**Input records:**
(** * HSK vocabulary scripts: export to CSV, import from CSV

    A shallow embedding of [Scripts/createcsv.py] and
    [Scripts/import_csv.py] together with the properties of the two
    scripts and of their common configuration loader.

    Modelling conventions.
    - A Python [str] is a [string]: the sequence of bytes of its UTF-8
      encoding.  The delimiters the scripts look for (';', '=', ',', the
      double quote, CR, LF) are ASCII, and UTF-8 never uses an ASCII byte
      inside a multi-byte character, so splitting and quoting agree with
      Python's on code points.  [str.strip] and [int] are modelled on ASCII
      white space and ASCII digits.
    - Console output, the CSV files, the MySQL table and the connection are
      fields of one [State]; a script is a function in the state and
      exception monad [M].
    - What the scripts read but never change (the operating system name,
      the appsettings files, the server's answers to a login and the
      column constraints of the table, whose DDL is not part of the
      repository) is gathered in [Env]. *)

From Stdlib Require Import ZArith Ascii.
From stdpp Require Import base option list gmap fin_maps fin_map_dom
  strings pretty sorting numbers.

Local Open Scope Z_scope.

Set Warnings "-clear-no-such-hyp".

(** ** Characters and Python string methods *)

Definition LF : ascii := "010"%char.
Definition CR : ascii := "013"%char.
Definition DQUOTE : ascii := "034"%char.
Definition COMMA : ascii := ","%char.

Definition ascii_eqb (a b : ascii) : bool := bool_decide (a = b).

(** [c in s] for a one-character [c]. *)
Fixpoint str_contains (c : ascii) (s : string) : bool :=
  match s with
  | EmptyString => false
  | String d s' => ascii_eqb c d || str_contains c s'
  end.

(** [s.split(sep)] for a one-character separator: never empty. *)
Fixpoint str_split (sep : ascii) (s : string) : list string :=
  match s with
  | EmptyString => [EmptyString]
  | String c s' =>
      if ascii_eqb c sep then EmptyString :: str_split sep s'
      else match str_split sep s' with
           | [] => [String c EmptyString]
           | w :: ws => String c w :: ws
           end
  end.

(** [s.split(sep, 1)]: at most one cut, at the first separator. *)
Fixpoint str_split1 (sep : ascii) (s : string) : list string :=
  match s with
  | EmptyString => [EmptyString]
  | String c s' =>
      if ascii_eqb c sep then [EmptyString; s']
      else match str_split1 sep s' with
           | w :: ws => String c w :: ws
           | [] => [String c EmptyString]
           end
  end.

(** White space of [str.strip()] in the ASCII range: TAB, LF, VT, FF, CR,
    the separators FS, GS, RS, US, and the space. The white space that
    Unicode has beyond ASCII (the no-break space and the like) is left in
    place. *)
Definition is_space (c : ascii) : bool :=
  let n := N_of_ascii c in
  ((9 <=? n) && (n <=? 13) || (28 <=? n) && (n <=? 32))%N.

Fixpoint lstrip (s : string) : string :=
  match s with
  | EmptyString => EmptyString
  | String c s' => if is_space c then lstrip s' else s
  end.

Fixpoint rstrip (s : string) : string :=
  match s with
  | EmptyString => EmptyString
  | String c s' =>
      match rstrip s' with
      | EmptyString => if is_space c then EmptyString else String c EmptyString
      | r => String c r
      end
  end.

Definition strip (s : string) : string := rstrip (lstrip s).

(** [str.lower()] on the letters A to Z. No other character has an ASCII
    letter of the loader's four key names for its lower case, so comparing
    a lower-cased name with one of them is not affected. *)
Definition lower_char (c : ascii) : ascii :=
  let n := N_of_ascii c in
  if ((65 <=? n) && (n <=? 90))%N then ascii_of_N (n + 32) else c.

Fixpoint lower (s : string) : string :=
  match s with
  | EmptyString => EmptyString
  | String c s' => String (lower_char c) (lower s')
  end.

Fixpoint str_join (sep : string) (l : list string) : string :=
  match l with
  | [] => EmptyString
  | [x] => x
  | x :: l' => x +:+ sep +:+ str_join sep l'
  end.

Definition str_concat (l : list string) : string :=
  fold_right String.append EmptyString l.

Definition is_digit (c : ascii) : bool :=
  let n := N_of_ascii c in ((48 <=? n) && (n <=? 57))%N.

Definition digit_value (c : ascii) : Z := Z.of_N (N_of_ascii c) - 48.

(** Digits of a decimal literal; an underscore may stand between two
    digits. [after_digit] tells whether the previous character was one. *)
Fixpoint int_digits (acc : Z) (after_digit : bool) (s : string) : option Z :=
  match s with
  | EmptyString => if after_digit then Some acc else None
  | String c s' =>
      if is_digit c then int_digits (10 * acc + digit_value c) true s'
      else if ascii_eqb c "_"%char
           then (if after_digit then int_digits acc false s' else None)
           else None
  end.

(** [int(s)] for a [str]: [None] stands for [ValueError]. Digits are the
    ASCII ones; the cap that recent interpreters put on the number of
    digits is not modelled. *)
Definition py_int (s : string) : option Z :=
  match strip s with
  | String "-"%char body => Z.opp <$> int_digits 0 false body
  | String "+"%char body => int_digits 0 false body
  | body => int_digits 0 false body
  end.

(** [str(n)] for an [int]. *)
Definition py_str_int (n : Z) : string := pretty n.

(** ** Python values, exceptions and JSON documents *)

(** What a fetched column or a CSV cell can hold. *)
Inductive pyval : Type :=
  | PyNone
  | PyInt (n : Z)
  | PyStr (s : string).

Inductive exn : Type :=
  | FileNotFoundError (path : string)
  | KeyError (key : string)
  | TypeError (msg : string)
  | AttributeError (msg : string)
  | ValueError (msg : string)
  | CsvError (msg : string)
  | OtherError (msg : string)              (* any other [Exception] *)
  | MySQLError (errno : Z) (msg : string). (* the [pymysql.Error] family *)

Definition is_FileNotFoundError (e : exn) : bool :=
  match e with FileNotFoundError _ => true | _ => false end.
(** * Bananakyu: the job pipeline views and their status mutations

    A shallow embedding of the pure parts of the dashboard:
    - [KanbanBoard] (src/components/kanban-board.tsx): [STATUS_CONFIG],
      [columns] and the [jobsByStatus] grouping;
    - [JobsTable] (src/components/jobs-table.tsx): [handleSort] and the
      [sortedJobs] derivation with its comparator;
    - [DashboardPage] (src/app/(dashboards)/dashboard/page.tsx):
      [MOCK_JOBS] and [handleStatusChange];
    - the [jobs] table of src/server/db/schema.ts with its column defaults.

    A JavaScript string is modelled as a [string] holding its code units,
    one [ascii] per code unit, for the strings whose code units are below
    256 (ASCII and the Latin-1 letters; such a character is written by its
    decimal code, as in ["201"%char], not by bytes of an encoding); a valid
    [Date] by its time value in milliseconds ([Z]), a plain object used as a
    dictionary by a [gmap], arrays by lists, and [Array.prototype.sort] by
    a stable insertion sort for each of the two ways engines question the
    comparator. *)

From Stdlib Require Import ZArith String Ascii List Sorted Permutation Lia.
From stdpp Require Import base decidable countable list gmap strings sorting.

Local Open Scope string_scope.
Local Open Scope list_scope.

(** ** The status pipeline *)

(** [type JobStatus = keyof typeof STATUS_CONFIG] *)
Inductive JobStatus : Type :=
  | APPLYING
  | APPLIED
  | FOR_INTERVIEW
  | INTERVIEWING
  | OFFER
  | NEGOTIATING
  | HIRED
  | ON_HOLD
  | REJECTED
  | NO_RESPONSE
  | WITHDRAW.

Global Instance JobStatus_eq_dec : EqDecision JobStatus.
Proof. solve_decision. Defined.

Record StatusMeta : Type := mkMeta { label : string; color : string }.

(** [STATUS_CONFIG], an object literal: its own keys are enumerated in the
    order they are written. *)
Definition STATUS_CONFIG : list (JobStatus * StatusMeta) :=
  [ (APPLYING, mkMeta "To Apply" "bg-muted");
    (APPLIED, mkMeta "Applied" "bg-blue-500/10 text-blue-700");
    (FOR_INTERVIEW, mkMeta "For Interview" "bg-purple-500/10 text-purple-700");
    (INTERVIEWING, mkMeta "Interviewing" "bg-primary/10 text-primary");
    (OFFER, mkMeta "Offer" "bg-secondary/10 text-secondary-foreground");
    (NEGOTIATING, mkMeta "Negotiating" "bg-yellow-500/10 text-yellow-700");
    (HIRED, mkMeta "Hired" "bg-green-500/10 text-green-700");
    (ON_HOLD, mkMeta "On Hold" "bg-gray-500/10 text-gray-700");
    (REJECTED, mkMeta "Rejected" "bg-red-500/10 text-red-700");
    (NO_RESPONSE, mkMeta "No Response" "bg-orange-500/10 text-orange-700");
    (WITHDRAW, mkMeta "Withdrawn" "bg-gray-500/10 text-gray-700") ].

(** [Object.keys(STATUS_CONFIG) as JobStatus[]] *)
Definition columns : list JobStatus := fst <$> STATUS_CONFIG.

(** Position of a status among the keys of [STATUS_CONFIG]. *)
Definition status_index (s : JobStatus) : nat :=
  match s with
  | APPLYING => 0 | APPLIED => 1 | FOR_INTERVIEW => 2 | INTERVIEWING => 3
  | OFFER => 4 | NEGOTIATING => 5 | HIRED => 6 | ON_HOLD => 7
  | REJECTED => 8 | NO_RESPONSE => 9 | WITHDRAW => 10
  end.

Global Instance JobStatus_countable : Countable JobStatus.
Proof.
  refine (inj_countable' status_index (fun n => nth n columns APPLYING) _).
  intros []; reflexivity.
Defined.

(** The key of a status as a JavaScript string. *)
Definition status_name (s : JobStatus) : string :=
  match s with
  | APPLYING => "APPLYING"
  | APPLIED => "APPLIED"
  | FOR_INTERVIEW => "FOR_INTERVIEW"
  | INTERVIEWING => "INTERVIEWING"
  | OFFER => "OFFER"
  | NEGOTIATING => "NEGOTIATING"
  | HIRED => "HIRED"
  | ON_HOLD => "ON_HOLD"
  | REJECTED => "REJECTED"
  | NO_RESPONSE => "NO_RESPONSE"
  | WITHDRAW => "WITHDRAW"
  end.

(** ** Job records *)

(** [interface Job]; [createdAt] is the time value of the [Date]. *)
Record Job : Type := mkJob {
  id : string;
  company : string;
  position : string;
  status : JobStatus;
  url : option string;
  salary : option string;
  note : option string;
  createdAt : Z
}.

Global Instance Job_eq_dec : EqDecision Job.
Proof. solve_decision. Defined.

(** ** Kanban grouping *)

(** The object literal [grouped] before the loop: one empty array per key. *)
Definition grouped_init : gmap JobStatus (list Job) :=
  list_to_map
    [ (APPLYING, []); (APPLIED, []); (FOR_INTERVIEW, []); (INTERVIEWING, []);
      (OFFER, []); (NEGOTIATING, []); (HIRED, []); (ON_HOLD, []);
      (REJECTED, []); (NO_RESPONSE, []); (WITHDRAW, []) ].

**What you need to do:** Retype exactly the span of lines from the one with "position : string;" through the one with "(** ** Kanban grouping *)"; include both ends and omit the rest of the material.

**Exercise output:**
  position : string;
  status : JobStatus;
  url : option string;
  salary : option string;
  note : option string;
  createdAt : Z
}.

Global Instance Job_eq_dec : EqDecision Job.
Proof. solve_decision. Defined.

(** ** Kanban grouping *)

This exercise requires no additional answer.